Des émissaires diplomatiques sont envoyés au shogunat de Muromachi et auprès de Toyotomi Hideyoshi entre 1392 et 1590. Des missions similaires sont envoyées au shogunat Tokugawa au Japon entre 1607 et 1811[2]. Après la mission de 1811, une autre mission est préparée mais elle est retardée quatre fois et finalement annulée en raison de troubles intérieurs au Japon qui aboutissent à la restauration de Meiji, après quoi les relations du Japon avec la Corée prennent un ton très différent.
Histoire
[modifier | modifier le code]À partir de 1392, de nombreuses missions diplomatiques sont envoyées de la cour de Joseon au Japon. Pas moins de 70 émissaires sont envoyés à Kyoto et Osaka avant le début de l'époque d'Edo du Japon[3]. Les arrivées officielle des missions en série de la Corée vers le Japon sont considérées comme des affaires importantes, et ces événements sont largement notés et enregistrés.

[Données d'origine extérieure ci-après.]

(* ===== verification/RdpSession.v ===== *)
(** Whole sessions under standard RDP security: the keys are established, and then
    messages go both ways.  What is assumed of the crypto library is in [DigestLaws],
    [CipherLaws] and [crypto_available]. *)

From S2P Require Import Prelude Stream StreamLogic Transmission Per Framing Rc4 Security SecurityCorrect Gcc Mcs RdpPdu RdpPduCorrect RdpPduSafe.
From stdpp Require Import prelude list numbers.
From Stdlib Require Import ZArith Lia.

#[local] Open Scope Z_scope.

(** * Conversations *)

(** A message of the client or the server, on a channel. *)
Record message : Type := mkMessage { m_client : bool; m_channel : Z; m_body : list Z }.

(** The stream a sender fills: room for the headers, the body, and a few bytes more. *)
Definition unit_stream {HC : Cipher} (r : rdpRdp) (flags : Z) (body : list Z) : wStream :=
  let room := zeros (15 + rdp_get_sec_bytes r flags) in
  mkStream (room ++ body ++ zeros 8) (zlen room + zlen body) (zlen room + zlen body + 8) (zlen room + zlen body + 8) true true.

(** A receiver that keeps what arrives on the channels. *)
Definition recorder : receivers (list (Z * list Z)) :=
  mkReceivers _ (λ _ _ d, mret (STATE_RUN_FAILED, d)) (λ d, mret (STATE_RUN_FAILED, d)) (λ _ d, (STATE_RUN_FAILED, d))
    (λ sub d, (STATE_RUN_SUCCESS, d ++ [(MCS_GLOBAL_CHANNEL_ID, sub)])) (λ _ d, (true, d))
    (λ channelId length d, bs ← Stream_Read length; mret (true, d ++ [(channelId, bs)])).

Section conversation.
Context {HM : Malloc} {HD : Digests} {HC : Cipher}.

Definition transfer (userId flags : Z) (m : message) (from to : rdpRdp) (log : list (Z * list Z)) :
    outcome (option (rdpRdp * rdpRdp * list (Z * list Z))) :=
  match rdp_send from userId (m_channel m) flags (unit_stream from flags (m_body m)) with
  | Ret ((Some _, from), s) =>
      match rdp_recv_tpkt_pdu recorder (negb (flags =? 0)) 0 to log (stream_of (written s)) with
      | Ret ((rc, to, log), _) => Ret (if rc =? STATE_RUN_SUCCESS then Some (from, to, log) else None)
      | Abort => Abort
      end
  | Ret ((None, _), _) => Ret None
  | Abort => Abort
  end.
Fixpoint conversation (userId flags : Z) (ms : list message) (client server : rdpRdp) (to_client to_server : list (Z * list Z)) :
    outcome (option (rdpRdp * rdpRdp * list (Z * list Z) * list (Z * list Z))) :=
  match ms with
  | [] => Ret (Some (client, server, to_client, to_server))
  | m :: ms =>
      if m_client m then
        match transfer userId flags m client server to_server with
        | Ret (Some (client, server, to_server)) => conversation userId flags ms client server to_client to_server
        | Ret None => Ret None
        | Abort => Abort
        end
      else
        match transfer userId flags m server client to_client with
        | Ret (Some (server, client, to_client)) => conversation userId flags ms client server to_client to_server
        | Ret None => Ret None
        | Abort => Abort
        end
  end.
End conversation.

(** What one side has to receive. *)
Definition sent (by_client : bool) (ms : list message) : list (Z * list Z) :=
  map (λ m, (m_channel m, m_body m)) (List.filter (λ m, bool_decide (m_client m = by_client)) ms).

(** Messages that fit: a body that is not empty and whose unit, with the security header
    and the padding of the method, stays below the 0x8000 bytes that [rdp_write_header] can
    encode; a channel that is not the global one. *)
Definition message_ok {HC : Cipher} (r : rdpRdp) (flags : Z) (m : message) : Prop :=
  bytes (m_body m) ∧ 0 < zlen (m_body m) ∧ unit_size r flags (m_body m) < 32768 ∧ 0 < m_channel m <= UINT16_MAX ∧ m_channel m ≠ MCS_GLOBAL_CHANNEL_ID.

(** * Delivery *)

Section delivery.
Context {HM : Malloc} {HD : Digests} {HC : Cipher} {HDL : DigestLaws} {HCL : CipherLaws}.

Lemma unit_stream_room r flags body :
  bytes body → zlen body <= UINT16_MAX → unit_room r flags body (unit_stream r flags body).
Proof.
  intros Hb Hl. unfold UINT16_MAX in Hl. pose proof (zlen_nonneg body). pose proof (sec_bytes_nonneg r flags) as Hs.
  assert (rdp_get_sec_bytes r flags <= 16) as Hs16.
  { unfold rdp_get_sec_bytes. repeat destruct (negb _); repeat destruct (_ =? _); lia. }
  assert (0 <= wire_pad r flags (zlen body) <= 8) as Hw.
  { unfold wire_pad. pose proof (fips_pad_range (zlen body)). destruct (_ && _); lia. }
  unfold unit_room, unit_stream. cbn [st_buffer st_pointer st_capacity]. rewrite !zlen_zeros by lia.
  split; [|split; [unfold SIZE_MAX; lia|split; [done|]]].
  - split; cbn [st_buffer st_pointer st_capacity st_length]; rewrite ?zlen_app, ?zlen_zeros by lia; unfold SIZE_MAX; try lia.
    repeat apply Forall_app_2; try apply bytes_zeros; done.
  - exists (zeros 15), (zeros (rdp_get_sec_bytes r flags)), (zeros (wire_pad r flags (zlen body))),
      (zeros (8 - wire_pad r flags (zlen body))).
    rewrite !zlen_zeros by lia. split; [|lia]. unfold zeros. rewrite !app_assoc, <- replicate_add. rewrite <- !app_assoc, <- replicate_add.
    by rewrite <- !Z2Nat.inj_add by lia; rewrite Zplus_minus.
Qed.

(** A unit is at least as long as its body, and its length depends on the method only. *)
Lemma unit_size_body r flags body : zlen body <= unit_size r flags body.
Proof.
  unfold unit_size, wire_pad. pose proof (sec_bytes_nonneg r flags). pose proof (fips_pad_range (zlen body)). destruct (_ && _); lia.
Qed.
Lemma message_ok_method r r' flags m :
  EncryptionMethods r' = EncryptionMethods r → message_ok r flags m → message_ok r' flags m.
Proof. unfold message_ok, unit_size, rdp_get_sec_bytes, wire_pad, is_fips. by intros ->. Qed.

(** The recorder takes the body. *)
Lemma recorder_unit channelId (r2 : rdpRdp) log s body :
  readable s → remaining s = body → channelId ≠ MCS_GLOBAL_CHANNEL_ID → zlen body <= UINT16_MAX →
  ∃ s', recv_unit recorder (zlen body) channelId r2 log s = Ret ((STATE_RUN_SUCCESS, r2, log ++ [(channelId, body)]), s').
Proof.
  intros Hs Hr Hc Hl. unfold recv_unit. destruct (Z.eqb_spec channelId MCS_GLOBAL_CHANNEL_ID); [done|]. cbn [recorder on_channel].
  assert (remaining s = body ++ []) as Hr' by (by rewrite app_nil_r).
  destruct (remaining_app _ _ _ Hs Hr') as (_ & Hs1 & Hr1).
  erewrite bind_Ret by (erewrite bind_Ret by (apply (reads_Read body s [] Hs Hr')); done). cbv beta iota. cbn [negb].
  unfold recv_consumed. erewrite bind_Ret by by apply parses_consumed. by eexists.
Qed.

Seules les plus grandes missions diplomatiques officielles envoyées par la cour de Joseon au Japon sont appelées tongsinsa en coréen. Le terme tongsinsa peut être utilisé abusivement pour désigner la pratique de relations unilatérales, mais pas les relations internationales de contacts et de communication mutuelle Joseon-japonaises[4]. Jusqu'à la fin du XVIe siècle, quatre ambassades au Japon sont appelées « ambassades de communication » ou tongsinsa - en 1428, 1439, 1443 et 1590. Après 1607, neuf missions tonsingsa sont envoyées au Japon jusqu'en 1811[5].
Le modèle unique de ces échanges diplomatiques évolue à partir de modèles établis par les Chinois, mais sans que soit indiquée une relation prédéterminée à la Chine ou à l'ordre du monde chinois[6].
Durant l'époque d'Edo de l'histoire japonaise, ces missions diplomatiques sont interprétées comme bénéficiant aux Japonais au titre de légitimation de la propagande pour le bakufu (shogunat Tokugawa) et comme élément clé dans la manifestation émergente de la vision idéale du Japon de la structure d'un ordre international ayant Edo pour centre[7].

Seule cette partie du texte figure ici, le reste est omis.